The recovery of the construction industry in the US, and in particular on the East coast where the Group is active, should continue, fuelled by all three main market segments, i.e. residential construction, commercial real estate and public infrastructure. The growth in demand, in conjunction with the benefits accrued from the recently completed capital investments strengthen the Group’s position in the market, and allow for an optimistic outlook on performance.
In Greece, demand is expected to post a moderate decline compared to 2016. New infrastructure projects do not seem sufficient to sustain demand in 2017, following the completion of the major highway projects while private residential activity remains at markedly low levels. Cement production out of Greece, will continue to be channeled mostly towards export destinations.

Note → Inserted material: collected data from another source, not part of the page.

(** C8, as the code has it.  For every [SignalBuffer] made with a capacity
    [c] that a [size_t] holds and [c > 0], [0 <= m_writeIndex < c] holds at
    first and after every [write], which stays inside the buffer.  When
    moreover [c <= 2^30], [read(offset)] computes an index in [[0, c)] for
    every [offset] with [-c <= offset < c], and its access is inside the
    buffer. *)
Theorem signal_buffer_index_in_range :
  (∀ c : Z, 0 < c ≤ SIZE_MAX →
     buffer_inv (PrSimulation.SignalBuffer_new c)
     ∧ PrSimulation.m_capacity (PrSimulation.SignalBuffer_new c) = c
     ∧ 0 ≤ PrSimulation.m_writeIndex (PrSimulation.SignalBuffer_new c) < c)
  ∧ (∀ (value : float) (s : PrSimulation.SignalBuffer),
       buffer_inv s →
       ∃ s', PrSimulation.write value s = Ok s'
             ∧ buffer_inv s'
             ∧ PrSimulation.m_capacity s' = PrSimulation.m_capacity s)
  ∧ (∀ (offset : Z) (s : PrSimulation.SignalBuffer),
       buffer_inv s → PrSimulation.m_capacity s ≤ 2 ^ 30 →
       - PrSimulation.m_capacity s ≤ offset < PrSimulation.m_capacity s →
       0 ≤ PrSimulation.read_index offset s < PrSimulation.m_capacity s
       ∧ ∃ x, PrSimulation.read offset s = Ok x).
Proof.
  split; [| split].
  - intros c Hc. split; [by apply buffer_inv_new |]. simpl. lia.
  - intros value s. apply buffer_inv_write.
  - intros offset s Hinv Hsmall Hoffset. split.
    + by apply read_index_in_range.
    + by apply read_in_bounds.
Qed.

Lemma signal_buffer_index_in_range_witness :
  (0 ≤ PrSimulation.read_index (-4) (PrSimulation.SignalBuffer_new 4) < 4
   ∧ ∃ x, PrSimulation.read (-4) (PrSimulation.SignalBuffer_new 4) = Ok x)
  ∧ (0 ≤ PrSimulation.read_index 3 (PrSimulation.SignalBuffer_new 4) < 4
     ∧ ∃ x, PrSimulation.read 3 (PrSimulation.SignalBuffer_new 4) = Ok x).
Proof.
  destruct signal_buffer_index_in_range as (Hnew & _ & Hread).
  destruct (Hnew 4) as (Hinv & _ & _); [by vm_compute |].
  split.
  - apply (Hread (-4) (PrSimulation.SignalBuffer_new 4)); [exact Hinv | simpl; lia | simpl; lia].
  - apply (Hread 3 (PrSimulation.SignalBuffer_new 4)); [exact Hinv | simpl; lia | simpl; lia].
Defined.
Lemma ranking_bounded_sorted_stable_witness :
  (0 <= Opportunity.volunteers_needed (Examples.clinic "opp_001" 1%Z))%Z
  /\
  ((List.length (MatchingAgent.find_matches MatchingAgent.__init__
                   Examples.v_far Examples.six_opportunities) <= 5)%nat
   /\ sorted_descending (MatchingAgent.find_matches MatchingAgent.__init__
                           Examples.v_far Examples.six_opportunities)
   /\ keeps_input_order
        (map (MatchingAgent.result MatchingAgent.__init__ Examples.v_far)
           Examples.six_opportunities)
        (MatchingAgent.find_matches MatchingAgent.__init__ Examples.v_far
           Examples.six_opportunities))
  /\
  ((Z.of_nat
      (List.length
         (MatchingAgent.find_volunteers MatchingAgent.__init__
            (Examples.clinic "opp_001" 1%Z)
            [Examples.v_edge; Examples.v_strong]))
    <= Opportunity.volunteers_needed (Examples.clinic "opp_001" 1%Z))%Z
   /\ sorted_descending
        (MatchingAgent.find_volunteers MatchingAgent.__init__
           (Examples.clinic "opp_001" 1%Z)
           [Examples.v_edge; Examples.v_strong])
   /\ keeps_input_order
        (map (fun v' => MatchingAgent.result MatchingAgent.__init__ v'
                          (Examples.clinic "opp_001" 1%Z))
           [Examples.v_edge; Examples.v_strong])
        (MatchingAgent.find_volunteers MatchingAgent.__init__
           (Examples.clinic "opp_001" 1%Z)
           [Examples.v_edge; Examples.v_strong])).
Proof.
  split.
  - simpl. lia.
  - apply (ranking_bounded_sorted_stable MatchingAgent.__init__
             Examples.v_far Examples.six_opportunities
             (Examples.clinic "opp_001" 1%Z)
             [Examples.v_edge; Examples.v_strong]).
    simpl. lia.
Defined.

(** The ranking of the six sample opportunities: the five that tie at
    [0.44] come out in input order, and the one at [0.3] is cut. *)
Lemma find_matches_sample :
  map (fun m => Opportunity.id (MatchResult.opportunity m))
    (MatchingAgent.find_matches MatchingAgent.__init__ Examples.v_far
       Examples.six_opportunities)
  = ["opp_1"; "opp_2"; "opp_3"; "opp_4"; "opp_5"]
  /\ map (fun m => Qred (MatchResult.match_score m))
       (MatchingAgent.find_matches MatchingAgent.__init__ Examples.v_far
          Examples.six_opportunities)
     = [11 # 25; 11 # 25; 11 # 25; 11 # 25; 11 # 25].
Proof. split; vm_compute; reflexivity. Qed.

(** ** The filtering thresholds *)


Lemma find_matches_loop_In (self : MatchingAgent.t) (v : Volunteer.t)
    (opps : list Opportunity.t) (o : Opportunity.t) :
  In o opps ->
  Py.geb (MatchingAgent.score_of self v o) AgentConfig.MIN_MATCH_SCORE = true ->
  In (MatchingAgent.result self v o)
    (MatchingAgent.find_matches_loop self v opps).
Proof.
  intros Hin Hge. induction opps as [| o' opps IH]; [contradiction |].
  cbn [MatchingAgent.find_matches_loop].
  destruct Hin as [-> | Hin].
  - rewrite Hge. left. reflexivity.
  - destruct (Py.geb (MatchingAgent.score_of self v o') _);
      [right |]; apply IH; exact Hin.
Qed.
Definition read_cell (s : string) : string * string :=
  match s with
  | "" => ("", "")
  | String c rest => if Ascii.eqb c DQUOTE then read_quoted rest else read_plain s
  end.

(** The text after a line end: CR LF, CR or LF. *)
Definition skip_newline (s : string) : string :=
  match s with
  | "" => ""
  | String c rest =>
      if Ascii.eqb c CR then
        match rest with
        | "" => ""
        | String c' rest' => if Ascii.eqb c' LF then rest' else rest
        end
      else if Ascii.eqb c LF then rest
      else s
  end.

Fixpoint read_row (fuel : nat) (s : string) : list string * string :=
  match fuel with
  | O => ([], s)
  | S k =>
      let (cell, after) := read_cell s in
      match after with
      | "" => ([cell], "")
      | String c rest =>
          if Ascii.eqb c COMMA then
            let (cells, after') := read_row k rest in (cell :: cells, after')
          else ([cell], skip_newline after)
      end
  end.

Fixpoint read_rows (fuel : nat) (s : string) : list (list string) :=
  match fuel with
  | O => []
  | S k =>
      match s with
      | "" => []
      | _ =>
          let (cells, after) := read_row (S (String.length s)) s in
          cells :: read_rows k after
      end
  end.

Definition csv_read (s : string) : list (list string) :=
  read_rows (String.length s) s.

(** The lines of a file, one after the other. *)
Fixpoint write_lines (lines : list (list string)) : string :=
  match lines with
  | [] => ""
  | l :: rest => writerow l ++ write_lines rest
  end.


(** The arguments [a] with another [pickup_minute]. *)
Definition with_pickup_minute (a : ShipmentArgs) (m : Z) : ShipmentArgs :=
  mkShipmentArgs (num_shipments a) (depot_lat a) (depot_lon a)
    (delivery_center_lat a) (delivery_center_lon a) (square_size_km a)
    (delivery_duration_sec a) (penalty_cost a) (penalty_per_hour a) (max_pallets a)
    (seed a) (pickup_hour a) m.

(** ** More concrete inputs *)

Module MoreExamples.

Import Examples.

Definition with_hour_and_pallets (n : Z) (hour : option Z) (pallets : Z) : ShipmentArgs :=
  mkShipmentArgs n (445279615 # 10000000) (261798147 # 10000000)
    (444268056 # 10000000) (260999251 # 10000000) 20 600 200 1000 pallets
    (Some 42) hour 0.
Lemma db_insert_sample_calls (tracking : Tracking) (sources : Sources)
  (gps_ok : bool) (gps_summary : string) (t : trace) :
  fst (db_insert_sample cfg world tracking sources gps_ok gps_summary t) = Ok tt
  /\ ssh_calls (snd (db_insert_sample cfg world tracking sources gps_ok gps_summary t))
     = ssh_calls t.
Proof.
  unfold db_insert_sample, bind, ask, emit, log, emit, ret.
  destruct (negb _); [split; reflexivity|].
  destruct (db_fault world t); cbn [fst snd]; rewrite !ssh_calls_cons; cbn [app];
    rewrite ?app_nil_r; split; reflexivity.
Qed.

(** The calls of the health check: the tracking call, then the sources
    call, then the fix-status call, up to the first point where the check
    ends; all three when it returns a verdict that is ok. *)
Lemma check_ntp_health_calls (t : trace) :
  exists n : nat,
    (1 <= n <= 3)%nat
    /\ ssh_calls (snd (check_ntp_health cfg world t))
       = (ssh_calls t ++ firstn n (three_calls cfg))%list
    /\ (verdict_ok (fst (check_ntp_health cfg world t)) = true -> n = 3%nat).
Proof.
  unfold check_ntp_health, bind, lift. rewrite run_ssh_eq.
  destruct (remote world t "chronyc tracking" 10) as [tr| |msg].
  2,3: exists 1%nat; cbn [fst snd]; rewrite ?ssh_calls_cons; cbn [app firstn three_calls];
       rewrite ?app_nil_r; repeat split; try lia; discriminate.
  destruct (negb (returncode tr =? 0)).
  { exists 1%nat. cbn [fst snd ret]. rewrite ssh_calls_cons.
    repeat split; try lia; discriminate. }
  destruct (parse_tracking (stdout tr)) as [tracking|e].
  2: { exists 1%nat. cbn [fst snd]. rewrite ssh_calls_cons.
       repeat split; try lia; discriminate. }
  rewrite run_ssh_eq.
  destruct (remote world (EvSsh "chronyc tracking" 10 :: t) "chronyc sources -n" 10)
    as [sr| |msg].
  2,3: exists 2%nat; cbn [fst snd]; rewrite ?ssh_calls_cons; cbn [app firstn three_calls];
       rewrite ?app_nil_r, <- ?app_assoc; repeat split; try lia; discriminate.
  destruct (negb (returncode sr =? 0)).
  { exists 2%nat. cbn [fst snd ret]. rewrite !ssh_calls_cons, <- app_assoc.
    repeat split; try lia; discriminate. }
  exists 3%nat.
  pose proof (run_gps_status_calls
                (EvSsh "chronyc sources -n" 10 :: EvSsh "chronyc tracking" 10 :: t)) as Hg.
  destruct (run_gps_status cfg world
              (EvSsh "chronyc sources -n" 10 :: EvSsh "chronyc tracking" 10 :: t))
    as [[gps|e] t3]; cbn [fst snd ret] in *;
    rewrite Hg, !ssh_calls_cons, <- !app_assoc; repeat split; lia.
Qed.

Lemma persist_sample_calls (t : trace) :
  exists m : nat,
    (1 <= m <= 3)%nat
    /\ ssh_calls (snd (persist_sample cfg world t))
       = (ssh_calls t ++ firstn m (three_calls cfg))%list.
Proof.
  assert (Hbody : exists m : nat,
             (1 <= m <= 3)%nat
             /\ ssh_calls (snd (persist_body cfg world t))
                = (ssh_calls t ++ firstn m (three_calls cfg))%list).
  { unfold persist_body, bind, lift. rewrite run_ssh_eq.
    destruct (remote world t "chronyc tracking" 10) as [tr| |msg].
    2,3: exists 1%nat; cbn [fst snd]; rewrite ?ssh_calls_cons;
         cbn [app firstn three_calls]; rewrite ?app_nil_r; split; [lia | reflexivity].
    rewrite run_ssh_eq.
    destruct (remote world (EvSsh "chronyc tracking" 10 :: t) "chronyc sources -n" 10)
      as [sr| |msg].
    2,3: exists 2%nat; cbn [fst snd]; rewrite ?ssh_calls_cons;
         cbn [app firstn three_calls]; rewrite ?app_nil_r, <- ?app_assoc;
         split; [lia | reflexivity].
    destruct (parse_tracking (stdout tr)) as [tracking|e].
    2: { exists 2%nat. cbn [fst snd]. rewrite !ssh_calls_cons, <- app_assoc.
         split; [lia | reflexivity]. }
    exists 3%nat.
    pose proof (run_gps_status_calls
                  (EvSsh "chronyc sources -n" 10 :: EvSsh "chronyc tracking" 10 :: t))
      as Hg.
    destruct (run_gps_status cfg world
                (EvSsh "chronyc sources -n" 10 :: EvSsh "chronyc tracking" 10 :: t))
      as [[gps|e] t3]; cbn [fst snd] in *.
    - destruct (db_insert_sample_calls tracking (parse_sources (stdout sr))
                  (fst gps) (snd gps) t3) as [_ Hd].
      rewrite Hd, Hg, !ssh_calls_cons, <- !app_assoc. split; [lia | reflexivity].
    - rewrite Hg, !ssh_calls_cons, <- !app_assoc. split; [lia | reflexivity]. }
  destruct Hbody as (m & Hm & Hcalls). exists m. split; [exact Hm|].
  unfold persist_sample, try_except, except_exception, log, emit.
  destruct (persist_body cfg world t) as [[[]|e] t']; cbn [snd] in *.
  - exact Hcalls.
  - rewrite ssh_calls_cons. cbn [app]. now rewrite app_nil_r.
Qed.
(** * github-mcp: request / validate / parse / error pipeline

    A shallow embedding of the Python sources under [src/gh] and [src/tools]
    together with the properties stated about them.

    Conventions of the embedding.
    - A Python [str] is a Rocq [string]; a character stands for the code point
      of the same number (0..255).
    - A decoded JSON value is a [JSON] term; Python's [None] is [JNull],
      a [dict] is an association list in insertion order.
    - A Python float is an IEEE binary64 value, [spec_float].
    - A Python [int] is a [Z] with fewer digits than the interpreter's limit
      for conversion to text, so that [str(n)] is always defined.
    - Code that can raise returns a [result]; the asynchronous tools run in
      the monad [Op], which threads the log of dispatched requests and reads
      the transport. *)

From Stdlib Require Import String Ascii List ZArith NArith Bool Lia.
From Stdlib Require Import DecimalString.
From Stdlib Require Import Floats.SpecFloat.
Import ListNotations.

Set Warnings "-register-all".

Local Open Scope string_scope.
Local Open Scope Z_scope.

(* ================================================================== *)
(** ** Python strings                                                    *)
(* ================================================================== *)

Module PyStr.

Definition code (c : ascii) : N := N_of_ascii c.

The volatile political backdrop observed in the countries of Southeastern Europe where the Group is present does not seem to be affecting construction activity which should remain at levels similar to those of 2016.
In Egypt, the adoption of an extensive adjustment and structural reforms programme, in conjuncture with the large devaluation of the Egyptian Pound create short term imbalances and challenges in the market, while laying the foundations for sustainable longer term growth. Having completed the investments for the utilization of solid fuels at its plants, the Group has strengthened its competitive position, ensured fuel sufficiency and improved its cost structure and plant performance.
In Turkey, demand is expected to remain at high levels, supported by the continuation of major public works. The slide in the national currency however, coupled with the increase in what is already surplus installed capacity, should negatively impact results.
In Brazil, the political and economic crisis is not yet over, but the economy is showing significant signs of improvement. Having declined by more than 10% in 2016, cement demand should begin to stabilize in 2017.
PARENT COMPANY ΤΙΤΑΝ CEMENT S.A.
Turnover at Titan Cement S.A. declined by 4% in the first quarter of 2017, reaching €60.7m while EBITDA reached €3.2m versus €9.1m in the first quarter of 2016. The net after tax result was a €4.3m loss versus a net profit of €19.6m in the corresponding period in 2016, which however had included €20.6m in the form of dividend from subsidiaries abroad.